Most of us know the commandment, "Thou shalt not bear false witness." If we are truthful with ourselves, we know that we have all lied at times – and we may still lie. ("That was a good supper, honey. I just ate so little, because I had a big lunch.") Is lying normal?
Arnold Goldberg, a psychiatrist from Rush Medical College in Chicago, sees a normal aspect to lying.
"Lying is as much a part of normal growth and development as telling the truth.
The ability to lie is a human achievement, one of those abilities that tends to set them apart from all other species."
In terms of the psychoanalytic theory of the self – if the child's first lie is successful – it marks the first experience that the parents are not "all-knowing." This realization usually happens in the second year of life. It is crucial to children's view of themselves as separate persons with their own wills. They discover that they "can get away with things." It is the beginning of the end of idealizing parents. Goldberg adds, "The first time you see a limit to your parents' powers is a developmental step forward, towards a more realistic view of others."
One study was done with three-year-olds, setting an attractive toy behind their back, but asking them not to look at it while the experimenter leaves the room. Essentially, children lie for the same reason that adults do – to avoid punishment, to get what they want and to make excuses for themselves. Adults typically use "white lies," like the example at the beginning of the article. White lies are seen as the social lubricant to soothe feelings of others.
In contrast, preteenagers commonly use the "boast." To win approval and admiration of their peers, preteens invent or embellish their deeds. They frequently boast that they are able to ski or speak a foregin language, when it is actually not true. According to Goldberg –
"Children at that age are fine-tuning their superego or conscience. The first evidence of pathological lying shows up during these years, in children who have a faulty superego and think they can get away with anything."
In their early teens, children tend to be as capable as adults in their lying. Adolescents test the limits. They try to see what they can get away with – and lying is part of this. Even with the problems of assessing lying, studies of reports of teachers and parents indicate frequent lying in one of six children. However, as adults, one in four people admit to lying frequently as children.
"About 10 percent don't peek while we're gone. Of the rest, a third will admit they peeked, a third will lie and say they did not peek and a third will refuse to say.
"Those who won't answer represent a transition group, who are in the process of learning how to lie, but don't do it well yet. They are visibly the most nervous. Those who say they did not look – who lie – looked the most relaxed. They learned to lie well. There seems to be a certain relief in knowing how to lie effectively."

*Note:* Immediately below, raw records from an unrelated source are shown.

(** ** Bounds *)

(** What the calls so far amount to: how many directories were asked to be
    opened, how many entries were examined, which directories are open and not
    told to close, and how many of them there were at most at a time. *)
Record work := { opened : Z; examined : Z; held : list nat; peak : Z }.
Fixpoint without_handle (directory : nat) (handles : list nat) : list nat :=
  match handles with
  | [] => []
  | d :: rest => if Nat.eqb d directory then rest else d :: without_handle directory rest
  end.
Definition count_work {S} (g : work) (e : event host_answer S) : work :=
  match e with
  | Event (Opendir _) (Ok directory) _ =>
      {| opened := opened g + 1; examined := examined g; held := directory :: held g;
         peak := peak g `max` Z.of_nat (length (directory :: held g)) |}
  | Event (Opendir _) (Err _) _ =>
      {| opened := opened g + 1; examined := examined g; held := held g; peak := peak g |}
  | Event (Lstat _) _ _ =>
      {| opened := opened g; examined := examined g + 1; held := held g; peak := peak g |}
  | Event (CloseDirectory directory) _ _ =>
      {| opened := opened g; examined := examined g; held := without_handle directory (held g); peak := peak g |}
  | _ => g
  end.

Section bounds.
Context {S : Type} (process_cwd : string) (bounds : SandboxAdmissionBounds).
Context (Hmax : 0 ≤ maxEntries bounds) (start : work).
Notation max := (maxEntries bounds).

(** With the directories [hs] open: what the walk may have done at all, and
    after [entries] entries with [n] directories pending. *)
Definition bounded (hs : list nat) (g : work) : Prop :=
  held g = hs ∧ peak g ≤ 1 ∧ opened g ≤ opened start + 1 + max ∧ examined g ≤ examined start + max.
Definition within (hs : list nat) (n entries : Z) (g : work) : Prop :=
  held g = hs ∧ peak g ≤ 1 ∧
  opened g + n ≤ opened start + 1 + entries ∧ examined g ≤ examined start + entries ∧ 0 ≤ entries ≤ max.

(** Statements that throw with the directories [hs] open. *)
Notation spec hs := (spec_t (R := exhausted) (E := thrown) (S := S) (λ _ _, True) count_work
  (λ _ _, False) (λ _ g, bounded hs g)).

Lemma within_bounded hs n entries g : 0 ≤ n → within hs n entries g → bounded hs g.
Proof. unfold within, bounded. intuition lia. Qed.

Notation size l := (Z.of_nat (length l)).

(** The walk from one pair of a stack and a count to a later one. *)
Definition advanced (pending : list string) (entries : Z) (r : list string * Z) : Prop :=
  entries ≤ r.2 ∧ size r.1 - size pending ≤ r.2 - entries.

Lemma spec_uncounted hs c {A} (f : host_answer c → result thrown A) (P : work → Prop) :
  (∀ g r w, count_work (S := S) g (Event c r w) = g) → (∀ g, P g → bounded hs g) →
  spec hs (λ _ g, P g) (ask c f) (λ _ _ g, P g).
Proof. intros Hc Hb. apply spec_ask. intros s g r w HP. rewrite Hc. destruct (f r); auto. Qed.

Lemma spec_tell_quiet hs c (P : work → Prop) :
  (∀ g r w, count_work (S := S) g (Event c r w) = g) → spec hs (λ _ g, P g) (tell c) (λ _ _ g, P g).
Proof. intros Hc. apply spec_call. intros s g HP. split; [done|]. intros r w. by rewrite Hc. Qed.

Lemma spec_tell_all hs c (P Q : work → Prop) :
  (∀ g r w, P g → Q (count_work (S := S) g (Event c r w))) → spec hs (λ _ g, P g) (tell c) (λ _ _ g, Q g).
Proof. intros H. apply spec_call. intros s g HP. split; [done|]. intros r w. by apply H. Qed.

Lemma spec_visit_entry hs started d name (pending : list string) (entries : Z) :
  spec hs (λ _ g, within hs (size pending) entries g) (visit_entry bounds started d name pending entries)
    (λ r _ g, within hs (size r.1) r.2 g ∧ r.2 = entries + 1 ∧ size r.1 ≤ size pending + 1).
Proof.
  unfold visit_entry.
  eapply spec_bind; [apply spec_check; intros _ g; apply within_bounded; lia|]. intros [].
  eapply spec_bind.
  { apply (spec_tell_quiet hs PerformanceNow
      (λ g, within hs (size pending) entries g ∧ (max <? entries + 1) = false)).
    done. }
  intros now.
  eapply spec_bind; [apply spec_check; intros _ g [H _]; revert H; apply within_bounded; lia|]. intros [].
  eapply spec_bind.
  { apply (spec_ask (Lstat (path_join d name)) id _
      (λ _ _ g, within hs (size pending + 1) (entries + 1) g)).
    intros s g r w [[H Hm] _]. breflect. unfold within, bounded, count_work in *.
    destruct r; cbn; intuition lia. }
  intros metadata.
  eapply spec_bind; [apply spec_check; intros _ g; apply within_bounded; lia|]. intros [].
  apply spec_ret. intros s g [H _]. cbn [fst snd].
  destruct (isDirectory metadata && _); cbn [length]; unfold within in *; intuition lia.
Qed.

Only about 3% of children lie so frequently that it is considered a problem. If lying is so persistent that it is destructive to the life of the liars – or those to whom they lie – it is a problem. Of course, children who frequently get into trouble are those who lie the most. In psychological studies, being chronic liars is linked to more serious trouble as the children grow older. A study was done with 466 men in Massachusetts who were labeled as "liars" in grade school. By their early twenties, they were more likely than other boys to have been convicted of felonies.
Unfortunately, it is difficult to tell if lying is a cause or a symptom of the problem. In a study of 300 boys, the chronic liars tended to come from families where they were poorly supervised or felt rejected by their parents.

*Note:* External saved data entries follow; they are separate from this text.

(** src/web/src/api/state.ts:164-170 requestResync *)
Definition requestResync s (conversationId : string) : option ChatClientState :=
  if includes conversationId (resyncConversationIds s) then None
  else Some (s <| resyncConversationIds := (resyncConversationIds s ++ [conversationId])%list |>).

(** [`${jobId}\0${runId}`], and the part of such a key before its first NUL. *)
Definition NUL : ascii := "000".
(** src/web/src/api/state.ts:509-509 key *)
Definition run_key (jobId runId : string) : string := jobId +:+ String NUL runId.
(** src/web/src/api/state.ts:444-447 separator *)
Definition key_job (key : string) : option string :=
  if has_char NUL key then Some (match split NUL key with p :: _ => p | [] => "" end) else None.

(** src/web/src/api/state.ts:423-449 jobs *)
Definition reduce_jobs s (jobs_ : list JobSummary) : ChatClientState :=
  let retained : gset string := list_to_set (js_id <$> jobs_) in
  let selected := match selectedJobId s with
    | Some id => if decide (id ∈ retained) then Some id else None | None => None end in
  s <| jobs := jobs_ |>
    <| jobRuns := filter (λ p, rs_jobId p.2 ∈ retained) (jobRuns s) |>
    <| jobRunDetails := filter (λ p, rs_jobId (st_summary p.2) ∈ retained) (jobRunDetails s) |>
    <| jobRunPages := filter (λ p, p.1 ∈ retained) (jobRunPages s) |>
    <| selectedJobId := selected |>
    <| selectedJobRunId := match selected with None => None | Some _ => selectedJobRunId s end |>
    <| resyncJobRunIds := filter (λ key, match key_job key with Some j => bool_decide (j ∈ retained) | None => false end = true)
         (resyncJobRunIds s) |>.

(** The loop that merges a page of runs. *)
(** src/web/src/api/state.ts:451-455 mergeRuns *)
Definition merge_run (runs : gmap string JobRunSummary) (run : JobRunSummary) : gmap string JobRunSummary :=
  match runs !! rs_id run with
  | None => <[rs_id run := run]> runs
  | Some current => if rs_revision current <=? rs_revision run then <[rs_id run := run]> runs else runs
  end.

"Happily married mothers supervised their boys more than did mothers who were not happy in their marriages or were single. It is easy to imagine that parents under pressure have less time and inclination to keep an eye on their children. And when there is less supervision, lying is less risky."
However – if we want others to trust our word – we need to tell the truth. Once a lie has been discovered, it is hard – if not impossible – to regain the trust that is lost.
Although some lies may be helpful in the short run,
they typically lead to problems in the long run.
In addition, "white lies" can also have negative effects. Many of us fear being rejected or hurting the feelings of others. However, if you always praise what another does, that person will value the praise less and/or be very unlikely to change. For example, take the little lie we stated at the beginning of this article. If you never indicate your dissatisfaction with the meals, do you think the food will ever get better?
* Adapted from Daniel Coleman's "Lies Can Point to Mental Disorders or Signal Normal Growth," The New York Times, May 17, 1988.